I received my military training in the Cold War. At that time peace was viewed as a détente between the communist East and the capitalist West, reinforced by the mutually assured destruction of a balance of nuclear weapons between us. Like many others, I saw the end of the Cold War in 1989 as the opportunity to judiciously draw down armies and defence spending and focus on humanitarian efforts. And Europe, despite its long history of antagonism among nationals, did make strides in establishing and maintaining peace based on economic prosperity, human rights and a union of effort.
At the same time, however, three major powers—China, Russia and the United States—used the end of the Cold War to increase their military might. Russia has since become a giant rogue state, invading Ukraine in 2022 and attempting to gather allies wherever US influence has ebbed, namely in Syria, the Middle East and parts of Africa. China’s true ambitions are still murky, but clearly reach beyond its current borders. Despite some isolationist moments, the US sees itself as the single entity that guarantees the security of the entire world, deploying its power throughout the globe. In stark contrast to the European doves, American hawks still see the exercise of power as the only way to peace.

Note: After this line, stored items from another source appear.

Definition get_csdregister : M W (Result SDCardCSD unit) :=
  _ ← send_cmd CMD9 0 0;
  r ← get_response;
  if negb (r =? 0) then _ ← end_cmd; mret (RErr tt)
  else
    r ← get_response;
    if negb (r =? SD_START_DATA_SINGLE_BLOCK_READ) then _ ← end_cmd; mret (RErr tt)
    else
      csd_tab ← read_data 18;
      _ ← end_cmd;
      mret (ROk (csd_of csd_tab)).

Definition get_cidregister : M W (Result SDCardCID unit) :=
  _ ← send_cmd CMD10 0 0;
  r ← get_response;
  if negb (r =? 0) then _ ← end_cmd; mret (RErr tt)
  else
    r ← get_response;
    if negb (r =? SD_START_DATA_SINGLE_BLOCK_READ) then _ ← end_cmd; mret (RErr tt)
    else
      cid_tab ← read_data 18;
      _ ← end_cmd;
      mret (ROk (cid_of cid_tab)).

(** [1 << RdBlockLen] and the capacity, as [u64]. *)
Definition info_of (csd : SDCardCSD) (cid : SDCardCID) : SDCardInfo :=
  let block_size := wrap64 (Z.shiftl 1 (RdBlockLen csd mod 64)) in
  {| SD_csd := csd; SD_cid := cid; CardBlockSize := block_size;
     CardCapacity := wrap64 (wrap64 (wrap64 (DeviceSize csd + 1) * 1024) * block_size) |}.

Definition get_cardinfo : M W (Result SDCardInfo unit) :=
  csd ← get_csdregister;
  match csd with
  | RErr e => mret (RErr e)
  | ROk csd =>
      cid ← get_cidregister;
      match cid with
      | RErr e => mret (RErr e)
      | ROk cid => mret (ROk (info_of csd cid))
      end
  end.

(** The loop over CMD55 and ACMD41: the index it ends with, or the error it
    returns.  The [result] of its body is local to the body. *)
Fixpoint acmd41_loop (index : nat) : M W (Result nat InitError) :=
  match index with
  | O => mret (ROk O)
  | S index' =>
      _ ← send_cmd CMD55 0 0;
      result ← get_response;
      _ ← end_cmd;
      if negb (result =? 0x01) then mret (RErr (CMDFailed CMD55 result))
      else
        _ ← send_cmd ACMD41 0x40000000 0;
        result ← get_response;
        _ ← end_cmd;
        if result =? 0 then mret (ROk index) else acmd41_loop index'
  end.

(** The loop over CMD58, with the frame it read last. *)
Fixpoint cmd58_loop (index : nat) (frame : list Z) : M W (nat * list Z) :=
  match index with
  | O => mret (O, frame)
  | S index' =>
      _ ← send_cmd CMD58 0 1;
      result ← get_response;
      frame ← read_data 4;
      _ ← end_cmd;
      if result =? 0 then mret (index, frame) else cmd58_loop index' frame
  end.

Definition init : M W (Result SDCardInfo InitError) :=
  _ ← lowlevel_init;
  _ ← CS_HIGH;
  _ ← write_data (replicate 10 0xff);
  _ ← send_cmd CMD0 0 0x95;
  result ← get_response;
  _ ← end_cmd;
  if negb (result =? 0x01) then mret (RErr (CMDFailed CMD0 result)) else
  _ ← send_cmd CMD8 0x01AA 0x87;
  result ← get_response;
  _ ← read_data 4;
  _ ← end_cmd;
  if negb (result =? 0x01) then mret (RErr (CMDFailed CMD8 result)) else
  index ← acmd41_loop 255;
  match index with
  | RErr e => mret (RErr e)
  | ROk O => mret (RErr (CMDFailed ACMD41 result))
  | ROk (S _) =>
      '(index, frame) ← cmd58_loop 255 (replicate 4 0);
      match index with
      | O => mret (RErr (CMDFailed CMD58 result))
      | S _ =>
          f0 ← Prelude.index frame 0;
          if Z.land f0 0x40 =? 0 then mret (RErr (CardCapacityStatusNotSet frame)) else
          _ ← HIGH_SPEED_ENABLE;
          info ← get_cardinfo;
          mret (match info with ROk i => ROk i | RErr _ => RErr CannotGetCardInfo end)
      end
  end.

(** The loop over the chunks of the buffer: the chunks, filled as far as the
    loop got, and [error]. *)
Fixpoint read_chunks (cs : list (list Z)) : M W (list (list Z) * bool) :=
  match cs with
  | [] => mret ([], false)
  | chunk :: cs' =>
      r ← get_response;
      if negb (r =? SD_START_DATA_SINGLE_BLOCK_READ) then mret (cs, true)
      else
        tmp_chunk ← read_data 512;
        _ ← read_data 2;
        '(rest, error) ← read_chunks cs';
        mret (copy_zip chunk tmp_chunk :: rest, error)
  end.

Definition read_sector (data_buf : list Z) (sector : Z) : M W (list Z * Result unit unit) :=
  _ ← assert_ ((SEC_LEN <=? lengthZ data_buf) && (lengthZ data_buf mod SEC_LEN =? 0));
  let flag := negb (lengthZ data_buf =? SEC_LEN) in
  _ ← (if flag then send_cmd CMD18 sector 0 else send_cmd CMD17 sector 0);
  r ← get_response;
  if negb (r =? 0) then _ ← end_cmd; mret (data_buf, RErr tt)
  else
    '(cs, error) ← read_chunks (chunks 512 data_buf);
    _ ← end_cmd;
    _ ← (if flag then
           _ ← send_cmd CMD12 0 0;
           _ ← get_response;
           _ ← end_cmd;
           end_cmd
         else mret tt);
    mret (concat cs, if error : bool then RErr tt else ROk tt).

So, decades after the Berlin Wall fell, we have stumbled back into a power-based world of alliances, where truces are more fragile now than they have been in decades. History continues to repeat ad nauseum. Peacekeepers by the tens of thousands are patrolling, observing and sporadically intervening in complex conflict zones, armed with limited resources and, too often, let down by outdated and superficial training, ambiguous mandates and inadequate leadership. Darfur, Mali, Congo, Afghanistan, Myanmar: in every case the world either turns its back entirely, as it did in Rwanda, or sends thoughts and prayers and guns. In some places, like Syria after the Arab Spring, the international community doesn’t even really try to intervene, or else, as in Libya with the fall of Muammar Qaddafi, it makes the situation so very much worse.
Faced with the unpredictability of Vladimir Putin and his war against Ukraine (and the volatility of the Islamic State, al-Shabab, Hamas, populist white nationalists and all other malcontent extremists), we continually fall back on the same old tools and tactics. So much so that as I write these words, we find ourselves in another cold war, paralyzed into inaction by Russia’s bluff over launching nuclear bombs. We met Putin’s threats with sanctions and censure, and a lot of weapons and money for Ukraine (none of which, it should be noted, had been offered to Rwanda), but still we do not dare cross borders to protect the civilians whose country has been invaded, whose homes are being bombed, and who are being abused, displaced and killed.
The hard right everywhere is watching Putin with interest. To me, this era seems an awful lot like the 1930s: while a majority of middle powers are coming together with ideas for peaceful solutions, nationalists are increasing their power; there is no common ground between progressive ideas around peacebuilding and the “big power” concept of “securing” peace. This creates great uncertainty in the southern half of the world, where countries are not sure which power bloc to play ball with.
We had plenty of warning the invasion of Ukraine was coming—the
nearly ten years since the Russians went into Crimea in 2014—and still we were unable to prevent the escalation. The “classic” tools and metrics used by the international community—the diplomatic exchanges, embargoes, self-interested assessments of resources (are there fuel, minerals and food reserves to protect or only unimportant human beings?), and aversion to casualties (to stay on the good side of media and voters)—none of it has changed. How can we be surprised when the results are the same? If we had really progressed in our united ambitions for peace, as soon as Russia edged its toes up to the border with Ukraine, NATO (the North Atlantic Treaty Organization) or the UN member states or both would have reinforced the line with boots on the ground. In our imperfect world today, the only way to struggle for peace is still with a show of willingness to fight.
Surely there has to be something more we can do. I have spent years reaching for that something more—a way to bring true and lasting peace. A revolutionary strategy for conflict prevention. A covenant of respect for the individual human being, instead of the nation-state. A shared understanding that engages all parties, from community groups to international bodies, from pulpits to command posts. An
ensemble solution that reflects our increasingly borderless existence on this planet, where we are all equally vulnerable to climate change at the largest scale and to a virus at the smallest.
Conflicts that regenerate again and again after impotent peace agreements keep distracting us from coming together to face the greatest risks to our survival. If we cannot agree on a cohesive strategy to anticipate and mitigate conflicts among ourselves, how can we expect to resolve problems that will affect the whole of humanity?